:: Input data ::
-=-=-=-=-

(** * HEX automation hub: retry, backoff, pacing and bounded batches

    A shallow embedding of the retry loops of [automation/api_automation.py]
    ([APIAutomation.make_request], [APIAutomation.run_async]) and of
    [automation/web_scraper.py] ([WebScraper.scrape_static], the [fetch]
    closure of [WebScraper.scrape_async]), with the properties the
    specification of the bounded concurrent task executor states about them.

    Conventions.
    - Python dicts are [gmap string pyval]; [None] is [PNone].
    - A coroutine or function is a value of [io A]: the events it performs, in
      order, and how it completes (a return value or a raised exception).
    - The outside world is an oracle: [session] tells how the HTTP call made
      during attempt [a] ends, and [rnd a] is the number in [0, 1) that
      [random.random()] yields for the pacing delay of attempt [a].
    - Durations are rationals; floating-point rounding is not modelled.
    - Configuration values have the Python types of the constructor's
      defaults: integers for [concurrency] and [retry], a two-element
      sequence for [delay_range].
    - An exception [exn] is an instance of [Exception], the class every
      [except] clause of the two modules names.  Cancellation of a task and
      the interpreter's exit signals ([asyncio.CancelledError],
      [KeyboardInterrupt], [SystemExit]) are not instances of it, pass
      through these clauses uncaught, and are outside the model: an oracle
      says of each call that it returns or that it raises an instance of
      [Exception], and the statements about failing attempts are about such
      exceptions.
    - The logger's warning and error lines of the retry loops are events of
      the trace; logging set-up and the info lines are left out, and of the
      storage writers only what [save_to_csv] hands to the CSV writer is
      modelled. *)

From Stdlib Require Import ZArith QArith Lia Lqa Ascii String.
From stdpp Require Import base option list strings pretty gmap.

(** ** Python values, exceptions, completions *)

#[warnings="-register-all"]
Inductive pyval :=
| PNone
| PInt (n : Z)
| PStr (s : string)
| PList (l : list pyval)
| PDict (d : gmap string pyval).

(** [type(v).__name__] *)
Definition type_name (v : pyval) : string :=
  match v with
  | PNone => "NoneType"
  | PInt _ => "int"
  | PStr _ => "str"
  | PList _ => "list"
  | PDict _ => "dict"
  end.

(** An exception instance: its class and [str(e)]. *)
Record exn := Exn { exn_class : string; str : string }.

Inductive completion (A : Type) :=
| Returned (a : A)
| Raised (e : exn).
Arguments Returned {A} a.
Arguments Raised {A} e.

(** ** Events *)

Inductive sleep_site :=
| Pacing    (* sleep(delay), delay drawn by random.uniform from delay_range *)
| Backoff.  (* sleep(2 ** attempt) *)

Inductive http_verb := GET | POST | PUT | DELETE.

Inductive log_level := WARNING | ERROR.

(** The f-strings handed to the logger, with their holes. *)
Inductive log_message :=
| AttemptFailed (attempt_no : nat) (url : pyval) (msg : string)
    (* f"Attempt {attempt+1} failed for {url}: {str(e)}" *)
| FailedAfter (url : pyval) (retry_count : Z)
    (* f"Failed to fetch {url} after {self.retry_count} attempts" and
       f"Failed to scrape {url} after {self.retry_count} attempts" *)
| FailedToFetch (url : pyval) (msg : string).
    (* f"Failed to fetch {url}: {str(e)}" *)

Inductive event :=
| Sleep (site : sleep_site) (d : Q)
| Request (verb : http_verb) (url headers params : pyval) (json : option pyval)
    (* self.session.get / post / put / delete *)
| Fetch (url : pyval) (proxy : option string)
    (* session.get(url, headers=headers, ...) of the scraper *)
| Log (level : log_level) (msg : log_message).

(** ** The [io] monad: events performed, then a completion *)

Definition io (A : Type) : Type := list event * completion A.

Definition raise {A} (e : exn) : io A := ([], Raised e).
Definition emit (ev : event) : io unit := ([ev], Returned tt).
Definition lift {A} (c : completion A) : io A := ([], c).

#[global] Instance io_ret : MRet io := λ A a, ([], Returned a).

#[global] Instance io_bind : MBind io := λ A B k m,
  match m with
  | (t, Returned a) => let '(t', c) := k a in (t ++ t', c)
  | (t, Raised e) => (t, Raised e)
  end.

(** [try: m  except Exception as e: h e].  Every [exn] is an instance of
    [Exception], so the clause catches whatever [m] raises here. *)
Definition try_except {A} (m : io A) (h : exn → io A) : io A :=
  match m with
  | (t, Returned a) => (t, Returned a)
  | (t, Raised e) => let '(t', c) := h e in (t ++ t', c)
  end.

Definition trace {A} (m : io A) : list event := m.1.
Definition outcome {A} (m : io A) : completion A := m.2.

(** ** str.upper, on ASCII text *)

(** Method names are taken to be ASCII text: the letters [a-z] are mapped to
    [A-Z] and every other character is kept, as [str.upper] does on ASCII. *)

Definition upper_ascii (c : ascii) : ascii :=
  let n := nat_of_ascii c in
  if (97 <=? n)%nat && (n <=? 122)%nat then ascii_of_nat (n - 32) else c.

Fixpoint upper (s : string) : string :=
  match s with
  | EmptyString => EmptyString
  | String c s' => String (upper_ascii c) (upper s')
  end.

(** [v.upper()] for an arbitrary value [v]: only [str] has the method. *)
Definition call_upper (v : pyval) : completion string :=
  match v with
  | PStr s => Returned (upper s)
  | _ => Raised (Exn "AttributeError"
                   ("'" +:+ type_name v +:+ "' object has no attribute 'upper'"))
  end.

(** ** random.uniform and the backoff delay *)

(** [random.uniform(a, b)] is [a + (b - a) * self.random()]. *)
Definition uniform (a b r : Q) : Q := (a + (b - a) * r)%Q.

(** [2 ** attempt] *)
Definition backoff_delay (attempt : nat) : Q := inject_Z (2 ^ Z.of_nat attempt).

(** ** automation/api_automation.py *)

Module api_automation.

Record response := Response {
  status : Z;
  headers : gmap string string;
  text : string
}.

(** How the call made during attempt [a] ends: a response whose body was
    read, or the exception raised inside the [async with] block. *)
Definition session := nat → completion response.

Record APIAutomation := {
  endpoints : list (gmap string pyval);
  concurrency : Z;
  retry_count : Z;
  delay_range : Q * Q
}.

(** The keys of the configuration dict that [__init__] reads; [None] is an
    absent key. *)
Record api_config := {
  cfg_endpoints : option (list (gmap string pyval));
  cfg_concurrency : option Z;
  cfg_retry : option Z;
  cfg_delay_range : option (Q * Q)
}.

(** [APIAutomation.__init__]: four [config.get] calls with defaults.  There is
    no [raise] and no check on the values read. *)
Definition init (config : api_config) : completion APIAutomation :=
  Returned {|
    endpoints := default [] (cfg_endpoints config);
    concurrency := default 5%Z (cfg_concurrency config);
    retry_count := default 3%Z (cfg_retry config);
    delay_range := default (1, 3)%Q (cfg_delay_range config)
  |}.

Definition success_record (url : pyval) (r : response) : pyval :=
  PDict {[ "url" := url;
           "status" := PInt (status r);
           "headers" := PDict (PStr <$> headers r);
           "data" := PStr (text r) ]}.

Definition error_record (url : pyval) (e : exn) : pyval :=
  PDict {[ "url" := url; "error" := PStr (str e) ]}.

Section make_request.
Context (self : APIAutomation) (net : session) (rnd : nat → Q).
Context (url : pyval) (method : string) (headers params data : pyval).

(** One [async with self.session.<verb>(...) as response] block. *)
Definition call (attempt : nat) (verb : http_verb) (json : option pyval)
  : io pyval :=
  emit (Request verb url headers params json);;
  response ← lift (net attempt);
  mret (success_record url response).

(** The [if method == ...] chain of lines 84-121: the operation. *)
Definition operation (attempt : nat) : io pyval :=
  if bool_decide (method = "GET") then call attempt GET None
  else if bool_decide (method = "POST") then call attempt POST (Some data)
  else if bool_decide (method = "PUT") then call attempt PUT (Some data)
  else if bool_decide (method = "DELETE") then call attempt DELETE None
  else raise (Exn "ValueError" ("Unsupported HTTP method: " +:+ method)).

(** The body of the [try] of lines 79-121. *)
Definition try_body (attempt : nat) : io pyval :=
  let delay := uniform (delay_range self).1 (delay_range self).2 (rnd attempt) in
  emit (Sleep Pacing delay);;
  operation attempt.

-=-=-=-=-

Please copy each line of the records above that holds the word "session".

:: Exercise answer ::
    - The outside world is an oracle: [session] tells how the HTTP call made
    (* self.session.get / post / put / delete *)
    (* session.get(url, headers=headers, ...) of the scraper *)
Definition session := nat → completion response.
Context (self : APIAutomation) (net : session) (rnd : nat → Q).
(** One [async with self.session.<verb>(...) as response] block. *)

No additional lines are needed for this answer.